▶ **EXERCISE DETAILS**: Every line of the entries below from the one containing "count of its" to the one containing "from the start", both ends included, must be written out exactly. No other line belongs in the answer.

▼

(** The statement of [aborted_txns], over the index in order. *)
Lemma aborted_txns_in_order p from to d :
  aborted_txns p from to d =
  (λ e : Z * (Z * Z), (e.2.1, e.1)) <$>
    take MAX_ABORTED_PER_FETCH (filter (λ e : Z * (Z * Z), from ≤ e.2.2 ∧ e.1 < to) (in_order (abort_index p d))).
Proof.
  unfold aborted_txns. f_equal. f_equal. apply sorted_unique; [| apply filter_sorted, in_order_sorted |].
  - apply sorted_keys; [apply Sorted_merge_sort; intros ??; unfold by_first; lia |]. rewrite merge_sort_Permutation.
    eapply sublist_NoDup; [apply (NoDup_fst_map_to_list (abort_index p d)) | apply fmap_sublist, sublist_filter].
  - intros e. rewrite merge_sort_Permutation, !list_elem_of_filter, in_order_elem. destruct e. by rewrite elem_of_map_to_list.
Qed.

Section Keep.

Variable size : Z.
Hypothesis Hsize : 0 < size.

(** What a reclaim that goes through leaves. *)
Record reclaimed (p : Z * Z) (start target : Z) (part part' : TPart) (t t' : Table) : Prop := mk_reclaimed {
  rc_parts : tb_parts t' = <[p := part']> (tb_parts t);
  rc_ok : tpart_ok size part → tpart_ok size part';
  rc_next : tp_next part' = tp_next part;
  rc_kept : tpart_ok size part → ∀ b r, tp_rows part !! b = Some r → target ≤ lr_last r → tp_rows part' !! b = Some r;
  rc_less : ∀ b r, tp_rows part' !! b = Some r → tp_rows part !! b = Some r;
  rc_start : ∀ q, partitions (tb_meta t') !! q =
    if decide (q = p) then (λ r, mk_partition target (pt_leader_epoch r) (pt_epoch_start r)) <$> partitions (tb_meta t) !! p
    else partitions (tb_meta t) !! q;
  rc_aborted : ∀ q, abort_index q (tb_meta t') =
    if decide (q = p) then filter (λ e : Z * (Z * Z), target ≤ e.2.2) (abort_index p (tb_meta t)) else abort_index q (tb_meta t);
  rc_txns : txn_parts (tb_meta t') = txn_parts (tb_meta t) }.
(* ===== verification/TableAborts.v ===== *)
(** * The table engine: the aborted transactions of a slice

    A committed read lists the aborted transactions that overlap what it returns,
    so that the consumer can skip their records.  The list is complete as long as
    there are at most [MAX_ABORTED_PER_FETCH] of them.  It is cut there without
    shortening the slice: past that number a consumer takes aborted records for
    committed ones. *)

From stdpp Require Import gmap sorting.
From S2P Require Import Prelude Errors Records RecordIter Build Cleaner Pmeta Store Config Table TableSpec TableRead TableKeep.

(** The aborted transactions that overlap a range of offsets. *)
Definition overlapping (p : Z * Z) (from to : Z) (d : Meta) : list (Z * (Z * Z)) :=
  filter (λ e : Z * (Z * Z), from ≤ e.2.2 ∧ e.1 < to) (in_order (abort_index p d)).

Lemma overlapping_elem p from to d first producer last :
  (first, (producer, last)) ∈ overlapping p from to d ↔ abort_index p d !! first = Some (producer, last) ∧ from ≤ last ∧ first < to.
Proof. unfold overlapping. rewrite list_elem_of_filter, in_order_elem. cbn. tauto. Qed.

Lemma aborted_txns_elem p from to d producer first :
  (producer, first) ∈ aborted_txns p from to d ↔ ∃ last, (first, (producer, last)) ∈ take MAX_ABORTED_PER_FETCH (overlapping p from to d).
Proof.
  rewrite aborted_txns_in_order. fold (overlapping p from to d). rewrite list_elem_of_fmap. split.
  - intros ([f [pr l]] & [= -> ->] & Hin). by exists l.
  - intros (l & Hin). by exists (first, (producer, l)).
Qed.

(** In a strictly sorted list a prefix that leaves something out leaves out the
    greatest key. *)
Lemma greatest_not_in_prefix {A} (l : list (Z * A)) n (e x : Z * A) :
  StronglySorted (<) l.*1 → (n < length l)%nat → (∀ e', e' ∈ l → e'.1 ≤ e.1) → x.1 = e.1 → x ∉ take n l.
Proof.
  intros Hs Hn Hmax Ex Hin. apply list_elem_of_lookup in Hin as [i Hi]. apply lookup_take_Some in Hi as [Hi Hlt].
  destruct (lookup_lt_is_Some_2 l n Hn) as [y Hy].
  assert (Hxy : x.1 < y.1).
  { apply (sorted_lookup_lt l.*1 i n); [done | by rewrite list_lookup_fmap, Hi | by rewrite list_lookup_fmap, Hy | done]. }
  pose proof (Hmax y ltac:(by eapply list_elem_of_lookup_2)). lia.
Qed.

Lemma read_committed_aborted ongoing p offset max_bytes t s :
  table_read ongoing p offset max_bytes ReadCommitted t = Ok s → offset < fs_last_stable s →
  fs_aborted s = aborted_txns p offset (Z.max (fs_next s) (offset + 1)) (tb_meta t).
Proof.
  unfold table_read. destruct (table_high_watermark p t) as [hw|]; [| done]. destruct (log_start_offset p (tb_meta t)) as [start|]; [| done].
  cbn [rbind]. destruct (_ || _); [done |]. set (lso := stable_bound ongoing p hw t).
  destruct (Z.ltb_spec offset lso) as [Hlt|Hge]; [| intros [= <-]; cbn; lia]. destruct (fill _ _ _ _) as [bs n]. by intros [= <-] _.
Qed.

(** The aborted transactions a committed read lists are those that overlap what it
    returns, up to a limit and only up to it: when at most 1000 overlap, exactly those
    are listed; when more do, the one that began last is not listed, though the slice
    is no shorter for it, and a consumer that reads its records takes them for
    committed. *)
Theorem aborted_list_capped ongoing p offset max_bytes t s :
  table_read ongoing p offset max_bytes ReadCommitted t = Ok s → offset < fs_last_stable s →
  let all := overlapping p offset (Z.max (fs_next s) (offset + 1)) (tb_meta t) in
  ((length all ≤ MAX_ABORTED_PER_FETCH)%nat → ∀ producer first,
     (producer, first) ∈ fs_aborted s ↔ ∃ last, abort_index p (tb_meta t) !! first = Some (producer, last) ∧
       offset ≤ last ∧ first < Z.max (fs_next s) (offset + 1)) ∧
  ((MAX_ABORTED_PER_FETCH < length all)%nat → ∀ e, e ∈ all → (∀ e', e' ∈ all → e'.1 ≤ e.1) →
     ∀ producer, (producer, e.1) ∉ fs_aborted s).
Proof.
  intros Hr Hlt all. rewrite (read_committed_aborted _ _ _ _ _ _ Hr Hlt). split.
  - intros Hlen producer first. rewrite aborted_txns_elem, take_ge by done. f_equiv. intros l. apply overlapping_elem.
  - intros Hlen e He Hmax producer Hin. apply aborted_txns_elem in Hin as [l Hin]. revert Hin.
    apply (greatest_not_in_prefix _ _ e); [apply filter_sorted, in_order_sorted | done | done | done].
Qed.

(** ** A crowd of aborted transactions *)

(** The log from offset 1000 on, of 1001 transactions that wrote one record each at
    the offsets 0 to 1000 and were then all aborted. *)
Definition crowd_index : gmap Z (Z * Z) := list_to_map ((λ i, (i, (i, 3000))) <$> seqZ 0 1001).
Definition crowd_row : LogRow := mk_logrow 1000 (Records.stamp (mk_batch (sample_batch [x01; x02])) 1000 0) 0 0 sample_raw.
Definition crowd : Table :=
  mk_table (mk_meta {[(1, 0) := mk_partition 1000 0 0]} ∅ ∅ {[(1, 0) := crowd_index]} ∅)
    {[(1, 0) := mk_tpart 5000 {[1000 := crowd_row]} {[0 := mk_segment 100000 1000 0 63]}]}.

Lemma crowd_nodup : NoDup ((λ i, (i, (i, 3000))) <$> seqZ 0 1001).*1.
Proof. rewrite <- list_fmap_compose. cbn. rewrite list_fmap_id. apply NoDup_seqZ. Qed.

Lemma crowd_only f v : crowd_index !! f = Some v → f ≤ 1000 ∧ v = (f, 3000).
Proof.
  intros Hf. apply elem_of_list_to_map_2 in Hf. apply list_elem_of_fmap in Hf as (i & [= -> ->] & Hi). apply elem_of_seqZ in Hi.
  split; [lia | done].
Qed.

Lemma crowd_elem f v : (f, v) ∈ overlapping (1, 0) 1000 1001 (tb_meta crowd) ↔ crowd_index !! f = Some v.
Proof.
  destruct v as [pr l]. rewrite overlapping_elem. change (abort_index (1, 0) (tb_meta crowd)) with crowd_index. split; [tauto |].
  intros Hf. split; [done |]. destruct (crowd_only f _ Hf) as [Hle [= -> ->]]. lia.
Qed.

Lemma crowd_overlapping : length (overlapping (1, 0) 1000 1001 (tb_meta crowd)) = 1001%nat.
Proof.
  unfold overlapping. change (abort_index (1, 0) (tb_meta crowd)) with crowd_index. rewrite filter_every.
  - unfold in_order. rewrite merge_sort_Permutation, length_map_to_list. unfold crowd_index. rewrite map_size_list_to_map; [| apply crowd_nodup].
    by rewrite length_fmap, length_seqZ.
  - apply Forall_forall. intros [f v] Hin. apply in_order_elem in Hin. cbn [fst snd] in *. destruct (crowd_only f v Hin) as [Hle ->]. cbn. lia.
Qed.

Lemma crowd_last : (1000, (1000, 3000)) ∈ overlapping (1, 0) 1000 1001 (tb_meta crowd).
Proof.
  apply crowd_elem, elem_of_list_to_map; [apply crowd_nodup |]. apply (list_elem_of_fmap_2 (λ i, (i, (i, 3000)))), elem_of_seqZ. lia.
Qed.

Lemma aborted_list_capped_witness :
  match table_read (λ _, false) (1, 0) 1000 1 ReadCommitted crowd with
  | Ok s => fs_next s = 1001 ∧ fs_bytes s = lr_batch crowd_row ∧ ∀ producer, (producer, 1000) ∉ fs_aborted s
  | Err _ => False
  end.
Proof.
  set (read := table_read (λ _, false) (1, 0) 1000 1 ReadCommitted crowd).
  assert (E : ∃ s, read = Ok s ∧ fs_next s = 1001 ∧ fs_last_stable s = 5000 ∧ fs_bytes s = lr_batch crowd_row).
  { eexists. split; [reflexivity | split; [reflexivity | split; reflexivity]]. }
  destruct E as (s & Es & En & El & Eb). rewrite Es. split; [exact En |]. split; [exact Eb |].
  destruct (aborted_list_capped (λ _, false) (1, 0) 1000 1 crowd s Es) as [_ Hcap]; [rewrite El; lia |]. rewrite En in Hcap.
  change (Z.max 1001 (1000 + 1)) with 1001 in Hcap.
  apply (Hcap ltac:(rewrite crowd_overlapping; unfold MAX_ABORTED_PER_FETCH; lia) (1000, (1000, 3000)) crowd_last).
  intros [f v] Hin. apply crowd_elem in Hin. by destruct (crowd_only f v Hin).
Defined.
Lemma alter_offsets_steps g topics d : rtc share_step d (alter_offsets w acls who g topics d).2.
Proof using Type.
  unfold alter_offsets. destruct (check _ _ _ _ _); [| done]. destruct (check_nested_len _ _ _ _); [| done].
  destruct (negb _); [done |]. destruct (has_members g d); [done |]. set (f := λ d t, _).
  assert (Hf : ∀ d t, rtc share_step d (f d t).2).
  { intros d0 t. subst f. cbn beta. pose proof (map_state_rtc share_step (alter_one w acls who g t.1) t.2 d0) as Hm.
    destruct (map_state _ d0 t.2). cbn [snd] in *. apply Hm. intros. apply alter_one_steps. }
  pose proof (map_state_rtc share_step f topics d Hf) as Hm. by destruct (map_state f d topics).
Qed.

Lemma delete_offsets_steps g topics d : rtc share_step d (delete_offsets w acls who g topics d).2.
Proof using Type.
  unfold delete_offsets. destruct (check _ _ _ _ _); [| done]. destruct (check_admin_len _ _); [| done].
  destruct (negb _); [done |]. destruct (has_members g d); [done |].
  pose proof (map_state_rtc share_step (delete_one w acls who g) topics d (delete_one_steps g)) as Hm. by destruct (map_state _ d topics).
Qed.

End Steps.

(** What the requests of members amount to, and what those of an operator do. *)
Definition member_steps (d d' : Shares) : Prop := rtc delivery d d' ∧ (shares_ok d → shares_ok d').
Definition operator_steps (d d' : Shares) : Prop := rtc share_step d d' ∧ (shares_ok d → shares_ok d').

Lemma member_steps_intro d d' : rtc delivery d d' → member_steps d d'.
Proof.
  intros Hd. split; [done |]. apply share_steps_ok. eapply rtc_subrel; [| exact Hd]. intros x y Hxy. by constructor.
Qed.

Lemma operator_steps_intro d d' : rtc share_step d d' → operator_steps d d'.
Proof. intros Hd. split; [done |]. by apply share_steps_ok. Qed.

(** Every request of a share group acts by the steps that are accounted for:
    heartbeats, fetches and acknowledgements, whatever they carry and however they
    end, are sequences of acquisitions, acknowledgements, releases and changes of
    the member tables; the requests that move or forget a position add exactly that.
    So the tables stay well formed under any sequence of requests, refused ones
    included. *)
Theorem share_requests_refine {L S} `{LogReader S} now lock fresh_id (w : World L) (store : S) acls who d :
  (∀ req, member_steps d (heartbeat now fresh_id w acls who req d).2) ∧
  (∀ req version, member_steps d (share_fetch now lock w store acls who req version d).2) ∧
  (∀ g m epoch topics version, member_steps d (share_acknowledge now lock w acls who g m epoch topics version d).2) ∧
  (∀ g topics, operator_steps d (alter_offsets w acls who g topics d).2) ∧
  (∀ g topics, operator_steps d (delete_offsets w acls who g topics d).2).
Proof.
  split_and!; intros; first [apply member_steps_intro | apply operator_steps_intro].
  - apply heartbeat_steps.
  - apply share_fetch_steps.
  - apply share_acknowledge_steps.
  - apply alter_offsets_steps.
  - apply delete_offsets_steps.
Qed.

(** ** What a member is told *)

(** A member is told exactly what it got.  The ranges of a fetched partition, laid
    out, are the offsets that were acquired for it, in order, each with the delivery
    count of its row (which fits its 16 bits); after the call the member holds every
    one of them until the lock duration has passed, and the records it is sent reach
    from the start of the partition past the last of them. *)
Theorem acquired_records_exact {S} `{LogReader S} now lock (store : S) k member limit cap d records acquired d' :
  shares_ok d → acquire_and_read now lock store k member limit cap d = (Ok (records, acquired), d') → acquired ≠ [] →
  ∃ s, read k.2 (start_offset k d) cap ReadUncommitted store = Ok s ∧ records = fs_bytes s ∧
    acquire now lock k member (start_offset k d) (fs_next s - 1) limit d = ((expand_all acquired).*1, d') ∧
    ∀ o n, (o, n) ∈ expand_all acquired → start_offset k d ≤ o < fs_next s ∧
      rows_of k d' !! o = Some (mk_inflight Acquired n (Some member) (Some (now + lock))).
Proof.
  intros Hok. unfold acquire_and_read. destruct (reader_high_watermark k.2 store) as [hwm|]; [| done].
  destruct (hwm <=? _); [by intros [= _ <-] |]. destruct (read _ _ _ _ _) as [s|] eqn:Er; [| done].
  destruct (fs_next s <=? _); [by intros [= _ <-] |].
  destruct (acquire now lock k member _ _ limit d) as [out d1] eqn:Ea. destruct out as [|o0 out']; [by intros [= _ <-] |].
  set (out := o0 :: out') in *. intros [= <- <- <-] Hne. exists s.
  destruct (ranges_of_expand (delivery_count k d1) out) as [Ex _]. rewrite Ex. split_and!; [done | done | |].
  - f_equal. rewrite <- list_fmap_compose. cbn. by rewrite list_fmap_id.
  - intros o n Hin. apply list_elem_of_fmap in Hin as (o' & [= -> ->] & Hin).
    pose proof (acquire_out now lock k member (fs_next s - 1) limit d o') as Ho. pose proof (acquire_gives now lock k member (fs_next s - 1) limit d o') as Hg.
    rewrite Ea in Ho, Hg. cbn [fst snd] in Ho, Hg. destruct (Ho Hin) as (_ & Hw & _).
    destruct (wanted_spec now k (fs_next s - 1) limit d o' Hw) as [Hr _]. split; [lia |].
    destruct (Hg Hin) as (n & Hn & Hrow). rewrite Hrow. unfold delivery_count. rewrite Hrow. cbn [if_count].
    pose proof (acquire_ok now lock k member (fs_next s - 1) limit d Hok) as Hok1. rewrite Ea in Hok1.
    destruct (ok_part _ Hok1 k o' _ Hrow) as [_ [Hlo _]]. cbn in Hlo. rewrite wrap_i16_id; [done |].
    unfold MAX_DELIVERY_ATTEMPTS in *. red. lia.
Qed.

(** ** The limits of a fetch *)

Definition all_parts (rs : list (bytes * list SharePartData)) : list SharePartData := concat (snd <$> rs).
Definition records_given (l : list SharePartData) : Z := foldr Z.add 0 ((λ p, spans (sd_acquired p)) <$> l).
Definition bytes_given (l : list SharePartData) : Z := foldr Z.add 0 ((λ p, len (sd_records p)) <$> l).

Lemma given_app l l' : records_given (l ++ l') = records_given l + records_given l' ∧ bytes_given (l ++ l') = bytes_given l + bytes_given l'.
Proof. unfold records_given, bytes_given. rewrite !fmap_app, !foldr_app. induction l as [|p l IH]; cbn in *; lia. Qed.

Section Limits.

Context {L S : Type} `{LogReader S}.
Variables (now lock : Z) (w : World L) (store : S) (acls : AclCache) (who : Principal) (largest : Z).
Hypothesis Hcap : reader_capped largest store.
Hypothesis Hlargest : 0 ≤ largest.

▲

▶ **OUTPUT**:
    count of its row (which fits its 16 bits); after the call the member holds every
    one of them until the lock duration has passed, and the records it is sent reach
    from the start of the partition past the last of them. *)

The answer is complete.